For me, most of what passes for programming is "refactoring" and fixing edge-cases.

Thank you. I didn't really understand the argument of the article until I saw a production usage. I thought he was arguing that arrow code is okay if you add comments, but he's really saying that sometimes a single code path can't handle all the complexity of the world and special cases are OK.
I think this was what I referring to. Thank you!
Is there a missing dot in line 189? Otherwise domains like zhulu.com would match, wouldn’t it?
Seems like it; I don't work on WebKit, you could submit a patch.
As someone from outside the field, this is crazy to me.
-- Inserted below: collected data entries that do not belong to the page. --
(* ===== verification/Mmap.v ===== *)
(** Mappings as a caller makes them (port/src/okm_syscall.c, do_mmap and the cases of
    munmap, msync and madvise): a part of a file, a range of the address space where the
    environment has regions, and memory of its allocator where it has none. *)
From S2P Require Import Prelude Kal FdTable Nodes Region MapFile.
From stdpp Require Import base list option.
From Stdlib Require Import ZArith Lia.

#[local] Open Scope Z_scope.

Definition MAP_ANON : Z := 0x20.

(** What is asked of the environment's allocator, and the bytes cleared. *)
Inductive alloc_call := A_alloc (p n : Z) | A_free (p n : Z) | A_zero (p n : Z).

(** The three together; the latest call first. *)
Record space := Space { as_regions : regions; as_maps : maps; as_calls : list alloc_call }.

Definition space_zero : space := Space regions_zero maps_zero [].

Definition of_regions {A} (e : M regions A) : M space A := fun s =>
  '(x, t) ← e (as_regions s); Some (x, Space t (as_maps s) (as_calls s)).
Definition of_maps {A} (e : M maps A) : M space A := fun s =>
  '(x, t) ← e (as_maps s); Some (x, Space (as_regions s) t (as_calls s)).
Definition as_call (c : alloc_call) : M space () := modify (fun s => Space (as_regions s) (as_maps s) (c :: as_calls s)).

(** What the environment answers a mapping with: the range it reserves, the memory it
    allocates, the file's size and where it maps it, and memory for either record, each
    should it be asked. *)
Record placement := Placement {
  pl_reserve : Z;
  pl_alloc : Z;
  pl_info : kal_error;
  pl_size : Z;
  pl_map : kal_error;
  pl_base : Z;
  pl_table : Z;
}.

Section mmap.
Context (snap : okm_snapshot) (granularity alignment : Z).
(** Whether openkal's regions and its file mappings, weak references, are there. *)
Context (have_regions have_maps : bool).

Definition okm_whole_pages (len : Z) : Z := whole_pages len OKM_PAGE.

Definition do_mmap (fds : fd_table) (addr len prot flags fd off : Z) (pl : placement) : M space Z :=
  if (0 <=? fd) && negb (has flags MAP_ANON) then
    of_maps (okm_map_file snap alignment have_maps fds len prot flags fd off (pl_info pl) (pl_size pl) (pl_map pl) (pl_base pl) (pl_table pl))
  else if negb (addr =? 0) || (0 <=? fd) || negb (off =? 0) then mret (- ENOSYS)
  else if negb (has flags MAP_ANON) || negb (has flags MAP_PRIVATE) then mret (- ENOSYS)
  else if len =? 0 then mret (- EINVAL)
  else
    r ← of_regions (okm_region_map snap have_regions granularity len (pl_reserve pl) (pl_table pl));
    if negb (r =? - ENOSYS) then mret r
    else if 2 ^ 64 - 1 - (OKM_PAGE - 1) <? len then mret (- ENOMEM)
    else
      let n := okm_whole_pages len in
      as_call (A_alloc (pl_alloc pl) n);;
      if pl_alloc pl =? 0 then mret (- ENOMEM)
      else as_call (A_zero (pl_alloc pl) n);; mret (pl_alloc pl).

Definition do_munmap (a len : Z) : M space Z :=
  r ← of_maps (okm_map_unmap a);
  match r with
  | Some z => mret z
  | None =>
      r ← of_regions (okm_region_unmap snap have_regions granularity a len);
      match r with
      | Some z => mret z
      | None =>
          (if okm_from_snapshot snap a then mret () else as_call (A_free a (okm_whole_pages len)));;
          mret 0
      end
  end.

(** [e] is kal_map_sync's answer. *)
Definition do_msync (a : Z) (e : kal_error) : M space Z :=
  r ← of_maps (okm_map_sync a e);
  mret (default 0 r).

(** [e1], [e2]: as okm_region_advise's. *)
Definition do_madvise (a len advice : Z) (e1 e2 : kal_error) : M space Z :=
  r ← of_regions (okm_region_advise snap have_regions granularity a len advice e1 e2);
  mret (default 0 r).
End mmap.
(* ===== verification/MmapTheorems.v ===== *)
(** What mmap and munmap promise together: an address space in which what a caller holds
    is what the environment has given, whichever of the three ways it was mapped. *)
From S2P Require Import Prelude Kal FdTable FdTableOk Nodes Region RegionOk RegionTheorems MapFile MapFileTheorems Mmap.
From stdpp Require Import base list option relations.
From Stdlib Require Import ZArith Lia.

#[local] Open Scope Z_scope.

(** ** The address space a caller sees *)

(** The three ways, a file's with where the environment mapped it and how much; and a
    mapping by the arguments it was made with. *)
Inductive way := By_file (base want : Z) | By_region | By_alloc.
Record mapping := Mapping { mp_at : Z; mp_len : Z; mp_way : way }.

Section space.
Context (snap : okm_snapshot) (granularity alignment : Z) (have_regions have_maps : bool).
Hypothesis Hgran : 0 <= granularity < 2 ^ 64.
Abbreviation g := (grain granularity).

(** The addresses the environment gave for a mapping: of a file, those up to its end and
    no more. *)
Definition starts (m : mapping) : Z := match mp_way m with By_file base _ => base | _ => mp_at m end.
Definition extent_of (m : mapping) : Z := match mp_way m with By_file _ want => want | By_region => whole_pages (mp_len m) g | By_alloc => okm_whole_pages (mp_len m) end.
Definition stops (m : mapping) : Z := starts m + extent_of m.
Definition separate (m m' : mapping) : Prop := stops m <= starts m' \/ stops m' <= starts m.
(** Each is apart from all others. *)
Definition disjoint (held : list mapping) : Prop := forall m rest, held ≡ₚ m :: rest -> Forall (separate m) rest.

(** What the environment was asked for it, and a file's record. *)
Definition range_of (m : mapping) : list range := match mp_way m with By_region => [Range (mp_at m) (whole_pages (mp_len m) g)] | _ => [] end.
Definition view_of (m : mapping) : list (Z * Z) := match mp_way m with By_file base want => [(base, want)] | _ => [] end.
Definition record_of (m : mapping) : list region := match mp_way m with By_file base want => [MkRegion (mp_at m) (mp_len m) base want] | _ => [] end.
Definition block_of (m : mapping) : list (Z * Z) := match mp_way m with By_alloc => [(mp_at m, okm_whole_pages (mp_len m))] | _ => [] end.

(** What is allocated after the calls, of which a free must name what is. *)
Fixpoint allocated (cs : list alloc_call) : option (list (Z * Z)) :=
  match cs with
  | [] => Some []
  | c :: cs' =>
      l ← allocated cs';
      match c with
      | A_alloc p n => Some (if p =? 0 then l else (p, n) :: l)
      | A_free p n => remove_one (p, n) l
      | A_zero _ _ => Some l
      end
  end.

(** A mapping in the address space, not of the snapshot's memory; a range begins a page,
    and neither the address nor what was asked for wraps. *)
Record usable (m : mapping) : Prop := {
  us_starts : 0 < starts m;
  us_stops : stops m < 2 ^ 64;
  us_ends : starts m <= mp_at m /\ mp_at m + mp_len m < 2 ^ 64;
  us_taken : match mp_way m with By_file _ _ => True | _ => mp_len m <= extent_of m end;
  us_fresh : okm_from_snapshot snap (mp_at m) = false;
  us_region : mp_way m = By_region -> have_regions = true /\ mp_at m mod g = 0;
  us_alloc : mp_way m = By_alloc -> have_regions = false;
}.

(** The address the caller has is in what the environment gave. *)
Definition inside (m : mapping) : Prop := 0 < mp_len m /\ starts m <= mp_at m < stops m.

(** The mappings held are what the tables record and what the environment has given. *)
Record holds (held : list mapping) (s : space) : Prop := {
  ho_usable : Forall (fun m => usable m /\ inside m) held;
  ho_disjoint : disjoint held;
  ho_regions : regions_ok (as_regions s);
  ho_ranges : g_ranges (as_regions s) ≡ₚ flat_map range_of held;
  ho_reserved : exists l, replay [] (calls (as_regions s)) = Some l /\ l ≡ₚ g_ranges (as_regions s);
  ho_maps : maps_ok (as_maps s);
  ho_records : g_regions (as_maps s) ≡ₚ flat_map record_of held;
  ho_blocks : exists l, allocated (as_calls s) = Some l /\ l ≡ₚ flat_map block_of held;
}.

(** [m'], a file's, was asked for past the part of the file that is mapped, and over the
    address of [m]. *)
Definition obscures (m' m : mapping) : Prop := mp_way m' <> By_region /\ mp_way m' <> By_alloc /\ stops m' <= mp_at m < mp_at m' + mp_len m'.

Lemma separate_sym m m' : separate m m' -> separate m' m.
Proof. unfold separate. tauto. Qed.

Lemma disjoint_cons m held : disjoint held -> Forall (separate m) held -> disjoint (m :: held).
Proof.
  intros Hd Hm x rest Hp. assert (x ∈ m :: held) as Hx by (rewrite Hp; by left). apply elem_of_cons in Hx as [->|Hx].
  - apply Permutation_cons_inv in Hp. by rewrite <-Hp.
  - apply list_elem_of_split in Hx as (h1 & h2 & ->). assert (h1 ++ x :: h2 ≡ₚ x :: (h1 ++ h2)) as E by (symmetry; apply Permutation_middle).
    rewrite E in Hp, Hm. rewrite Permutation_swap in Hp. apply Permutation_cons_inv in Hp. rewrite <-Hp. apply Forall_cons in Hm as [Hm _]. constructor; [by apply separate_sym|]. by apply Hd.
Qed.

Lemma disjoint_perm h h' : h ≡ₚ h' -> disjoint h -> disjoint h'.
Proof. intros E Hd m rest Hp. apply Hd. by rewrite E. Qed.

Lemma disjoint_tail m held : disjoint (m :: held) -> disjoint held.
Proof.
  intros Hd x rest Hp. assert (Forall (separate x) (m :: rest)) as H; [|by apply Forall_cons in H as [_ H]]. apply Hd. rewrite Hp. apply Permutation_swap.
Qed.

#[local] Instance holds_perm : Proper ((≡ₚ) ==> (=) ==> iff) holds.
Proof.
  assert (forall h h' s, h ≡ₚ h' -> holds h s -> holds h' s) as H; [|intros h h' E s ? <-; split; apply H; [done|by symmetry]].
  intros h h' s E [H1 H2 H3 H4 H5 H6 H7 H8].
  assert (forall B (f : mapping -> list B), flat_map f h ≡ₚ flat_map f h') as Ef by (intros; by apply Permutation_flat_map).
  constructor; try done; [by rewrite <-E|by eapply disjoint_perm|by rewrite <-Ef|by rewrite <-Ef|]. destruct H8 as (l & El & Hl). exists l. by rewrite <-Ef.
Qed.

(** The tables, where [m] is held. *)
Lemma held_split m held s : holds (m :: held) s -> usable m /\ inside m /\ Forall (separate m) held /\ Forall (fun m => usable m /\ inside m) held /\ disjoint held.
Proof. intros [Hu Hd _ _ _ _ _ _]. apply Forall_cons in Hu as [[Hm Hi] Hu]. split; [done|]. split; [done|]. split; [by apply Hd|]. split; [done|by eapply disjoint_tail]. Qed.

Lemma elem_of_flat {A B} (f : A -> list B) l y : y ∈ flat_map f l <-> exists x, x ∈ l /\ y ∈ f x.
Proof. rewrite list_elem_of_In, in_flat_map. by setoid_rewrite <-list_elem_of_In. Qed.

(** A record that claims the address of a mapping held is the mapping's own or obscures it. *)
Lemma claimed_by m held s r : holds (m :: held) s -> r ∈ g_regions (as_maps s) -> in_user (mp_at m) r = true ->
  r ∈ record_of m \/ m_user r < mp_at m /\ exists m', m' ∈ held /\ obscures m' m.
Proof.
  intros H Hr Hin. destruct (held_split _ _ _ H) as (Hm & Hi & Hsep & Hu & _). rewrite (ho_records _ _ H) in Hr. cbn [flat_map] in Hr. apply elem_of_app in Hr as [Hr|Hr]; [by left|]. right.
  apply elem_of_flat in Hr as (m' & Hm' & Hr). rewrite Forall_forall in Hsep, Hu. specialize (Hsep _ Hm'). destruct (Hu _ Hm') as [Hu' Hi']. destruct Hu' as [Ha Hs He _ _ _ _]. unfold record_of in Hr. destruct (mp_way m') as [b w| |] eqn:Ew; try by apply elem_of_nil in Hr.
  apply list_elem_of_singleton in Hr as ->. unfold in_user in Hin. cbn [m_user m_user_len] in *. unfold separate, inside, obscures in *. rewrite wrap64_small in Hin by lia. boolean. split; [lia|]. exists m'. split; [done|]. rewrite Ew. split; [done|]. split; [done|]. lia.
Qed.

(** munmap of a mapping held, by the files' record: refused where the address is obscured,
    else the mapping's own or none. *)
Lemma unmap_claims m held s : holds (m :: held) s -> exists z t', okm_map_unmap (mp_at m) (as_maps s) = Some (z, t') /\
  (z = Some (- EINVAL) /\ t' = as_maps s /\ (exists m', m' ∈ held /\ obscures m' m) \/
   z = match mp_way m with By_file _ _ => Some 0 | _ => None end /\ maps_ok t' /\ g_regions t' ≡ₚ flat_map record_of held /\ (record_of m = [] -> t' = as_maps s)).
Proof.
  intros H. destruct (held_split _ _ _ H) as (Hm & Hi & _). pose proof (ho_records _ _ H) as Hc. cbn [flat_map] in Hc.
  destruct (map_unmap_ok (mp_at m) (as_maps s) (ho_maps _ _ H)) as (z & t' & -> & Ht' & [(-> & -> & Hno)|(r & Hr & Hin & Hcase)]); (eexists _, _; split; [reflexivity|]).
  - right. rewrite Forall_forall in Hno. unfold record_of at 1 in Hc. destruct (mp_way m) as [b w| |] eqn:Ew; [exfalso|by split_and!..].
    specialize (Hno (MkRegion (mp_at m) (mp_len m) b w) ltac:(rewrite Hc; by left)). destruct Hm as [Ha Hs He _ _ _ _]. unfold inside in Hi. unfold in_user in Hno. cbn in Hno. rewrite wrap64_small in Hno by lia. boolean; lia.
  - destruct (claimed_by m held s r H Hr Hin) as [Hown|[Hlt Hob]].
    + right. unfold record_of in Hown, Hc at 1. unfold record_of at 2. destruct (mp_way m) as [b w| |] eqn:Ew; try by apply elem_of_nil in Hown. apply list_elem_of_singleton in Hown as ->.
      cbn [m_user] in Hcase. destruct Hcase as [[Hne _]|(_ & -> & Hp)]; [done|]. split_and!; try done. rewrite Hp in Hc. cbn [app] in Hc. by apply Permutation_cons_inv in Hc.
    + left. destruct Hcase as [(_ & -> & ->)|[E _]]; [done|lia].
Qed.

(** What munmap of [m] answers. *)
Definition unmapped (m : mapping) (held : list mapping) (s : space) : Prop :=
  exists z s', do_munmap snap granularity have_regions (mp_at m) (mp_len m) s = Some (z, s') /\
    (z = - EINVAL /\ s' = s /\ (exists m', m' ∈ held /\ obscures m' m) \/ z = 0 /\ holds held s').

Lemma munmap_file m held s b w : holds (m :: held) s -> mp_way m = By_file b w -> unmapped m held s.
Proof.
  intros H Hw. destruct (held_split _ _ _ H) as (Hm & _ & Hsep & Hu & Hd). pose proof H as [_ _ H3 H4 H5 H6 H7 H8]. unfold unmapped, do_munmap, of_maps, mbind, M_bind.
  destruct (unmap_claims m held s H) as (z & t' & -> & [(-> & -> & Hob)|(-> & Ht' & Hr & _)]); rewrite ?Hw; cbn [mbind option_bind mret M_ret]; (eexists _, _; split; [reflexivity|]); [left; by destruct s|right].
  split; [done|]. cbn [flat_map] in H4, H8. unfold range_of at 1 in H4. unfold block_of at 1 in H8. rewrite Hw in H4, H8. by constructor.
Qed.

Lemma munmap_region m held s : holds (m :: held) s -> mp_way m = By_region -> unmapped m held s.
Proof using Hgran.
  intros H Hw. destruct (held_split _ _ _ H) as (Hm & Hi & Hsep & Hu & Hd). pose proof H as [_ _ H3 H4 H5 H6 H7 H8]. unfold unmapped, do_munmap, of_maps, of_regions, mbind, M_bind.
  destruct (unmap_claims m held s H) as (z & t0 & -> & [(-> & -> & Hob)|(-> & _ & _ & E0)]); [cbn; eexists _, _; split; [reflexivity|]; left; by destruct s|]. rewrite Hw. rewrite E0 by (unfold record_of; by rewrite Hw). cbn [mbind option_bind as_maps as_regions as_calls].
  cbn [flat_map] in H4, H7, H8. unfold range_of at 1 in H4. unfold record_of at 1 in H7. unfold block_of at 1 in H8. rewrite Hw in H4, H7, H8. cbn [app] in H4, H7, H8.
  destruct (us_region _ Hm Hw) as [-> Hmod]. set (r := Range (mp_at m) (whole_pages (mp_len m) g)) in *.
  assert (exists i, at_ (g_ranges (as_regions s)) i = Some r) as [i Hr].
  { assert (r ∈ g_ranges (as_regions s)) as Hx by (rewrite H4; by left). apply list_elem_of_lookup in Hx as [i Hr]. exists (Z.of_nat i). unfold at_. split_if; [|lia]. by rewrite Nat2Z.id. }
  destruct (unmap_whole snap granularity (mp_len m) (as_regions s) i r Hgran H3 Hr) as (t' & E & Erem & Ecalls); [done|done|apply Hm|]. cbn [r_base r] in E. rewrite E.
  eexists _, _. split; [reflexivity|]. right. split; [done|]. destruct (remove_ok _ _ _ H3 Hr) as (t2 & E2 & Hok & Hp & _ & _). rewrite Erem in E2. injection E2 as <-.
  destruct (unmap_ok snap granularity Hgran true (mp_at m) (mp_len m) (as_regions s) H3) as (? & ? & E' & Hok' & _). rewrite E in E'. injection E' as <- <-.
  constructor; try done; cbn [as_regions as_maps as_calls].
  - cbn [with_ranges g_ranges] in Hp. rewrite Hp in H4. by apply Permutation_cons_inv in H4.
  - destruct H5 as (l & El & Hl). rewrite Ecalls. cbn [replay]. rewrite El. cbn [mbind option_bind r_base r_size r]. apply remove_one_perm. cbn [with_ranges g_ranges] in Hp. by rewrite Hl, Hp.
Qed.

Lemma munmap_alloc m held s : holds (m :: held) s -> mp_way m = By_alloc -> unmapped m held s.
Proof using.
  intros H Hw. destruct (held_split _ _ _ H) as (Hm & _ & Hsep & Hu & Hd). pose proof H as [_ _ H3 H4 H5 H6 H7 H8]. unfold unmapped, do_munmap, of_maps, of_regions, mbind, M_bind.
  destruct (unmap_claims m held s H) as (z & t0 & -> & [(-> & -> & Hob)|(-> & _ & _ & E0)]); [cbn; eexists _, _; split; [reflexivity|]; left; by destruct s|]. rewrite Hw. rewrite E0 by (unfold record_of; by rewrite Hw).
  cbn [mbind option_bind as_maps as_regions as_calls]. unfold okm_region_unmap. rewrite (us_alloc _ Hm Hw). cbn [negb mret M_ret]. rewrite (us_fresh _ Hm).
  eexists _, _. split; [reflexivity|]. right. split; [done|]. cbn [flat_map] in H4, H7, H8. unfold range_of at 1 in H4. unfold record_of at 1 in H7. unfold block_of at 1 in H8. rewrite Hw in H4, H7, H8. cbn [app] in H4, H7, H8.
  constructor; try done. cbn [as_calls allocated]. destruct H8 as (l & El & Hl). rewrite El. cbn [mbind option_bind]. by apply remove_one_perm.
Qed.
Why does something as general as WebKit have host specific code?
A good if statement will tell the reader why the case is there.

I often see comments from junior developers that more or less re-state what the code already says.

    // Do the thing if foo
    if (foo)
        thing();
These types of comments are just noise because they add no additional info. Now, if the comment had told me why we do thing in case of foo, it would actually be helpful.

I’m not in favor of “space shuttle” commenting because it is too easy for comments to rot. Still, it’s hard to know when to leave a comment, and it’s a skill I’m continuously improving on.

Many years ago I asked a question on stack exchange about self documenting code.

https://softwareengineering.stackexchange.com/questions/5130...

I spent many years trying to write my code well enough to not need comments. At the same time I just hit 9 years at my current job and what I’ve come to realise is although the code reads, and makes sense, it sometimes lacks context of why.

So for the last few years I’ve been trying to add brief supporting comments to explain /why/ something was done, or how it ends up in a certain state, etc.

As a result when I go back to that code week or months later I find adding functionality or fixing bugs much easier.

I try not to comment too much or too long unless I really need to.

You beat me to the "self documenting code" thing by 10 minutes! I never bought in to the whole "clear code doesn't require comments" belief, mainly because the clearest function in the world can't provide details about its role as part of a larger system. Also, you sometimes just have to do weird stuff to get things to work (usually because they're out of your control). Rather than trying to retrace your steps every 6 months when you look at that code, a sentence or 2 describing its purpose gets you up to speed. I've been burned by zero comments way more times than I've been burned by incorrect comments.
Hello, author here! I agree with your sentiment. I was referring more to wonky edge cases in the post such as "if you're rendering a webpage on Windows with a scrollable div, add 10px to the right padding because the scrollbar is wider in Windows than macOS", not "if age < 21, user cannot buy alcohol". You should try to avoid stating the obvious in comments (obviously). I was trying to convey that sometimes it's OK to include information in comments that might rot, if it helps you remember why you did it in the first place. I've found that most of these edge cases are "set it and forget it", so it's more likely that your memory would rot before the comment did.

I'm in the same boat when it comes to knowing when to leave a comment. I might suck at it, but I subscribe to the belief that it's better to look like an idiot than an a$$hole. I might look dumb by stating the obvious in a comment, but it beats being someone who didn't bother explaining themselves because "good code is self-documenting" [eye roll].

I take obvoius comments any day over no comments. I read comments way faster than code. It is also good to have an overview of what stuff does when you try to read it.

The hostility versus unnessecary comments is just making devs cargo cult for "clean code".

I’m kind of a stickler for comments like this. The more context and rationale that can be provided at a glance the faster future contributors can understand the current state.